**Work request:** Find how many lines below hold "destruct", then state that number by itself.

^^^^

Lemma from_core l l' : Forall2 same_core l l' -> from l l' /\ forall s, s ∈ l -> exists s', s' ∈ l' /\ same_core s s'.
Proof.
  intros H. split; intros s Hs; apply list_elem_of_lookup in Hs as [i Hi].
  - destruct (Forall2_lookup_r _ _ _ _ _ H Hi) as (x & Hx & E). exists x. split; [by eapply list_elem_of_lookup_2 | done].
  - destruct (Forall2_lookup_l _ _ _ _ _ H Hi) as (x & Hx & E). exists x. split; [by eapply list_elem_of_lookup_2 | done].
Qed.

(** What acknowledgements change: [snd_buf], [snd_una], round trip times, windows and the
    statistics. *)
Record acked k k' : Prop := {
  acked_cfg : k'.(cfg) = k.(cfg);
  acked_rx : k'.(rx) = k.(rx);
  acked_clock : k'.(clock) = k.(clock);
  acked_allocs : k'.(allocs) = k.(allocs);
  acked_rtt : rtt_ok k.(rtt) -> rtt_ok k'.(rtt);
  acked_win : win_ok k.(win) -> win_ok k'.(win);
  acked_queue : k'.(tx).(snd_queue) = k.(tx).(snd_queue);
  acked_buf : from k.(tx).(snd_buf) k'.(tx).(snd_buf);
  acked_fewer : zlen k'.(tx).(snd_buf) <= zlen k.(tx).(snd_buf)
}.

Lemma acked_refl k : acked k k.
Proof. split; try done. apply from_refl. Qed.

Lemma acked_trans k1 k2 k3 : acked k1 k2 -> acked k2 k3 -> acked k1 k3.
Proof. intros [] []. split; try congruence; [auto.. | | lia]. by eapply from_trans. Qed.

^^^^

**Output for this task:** 2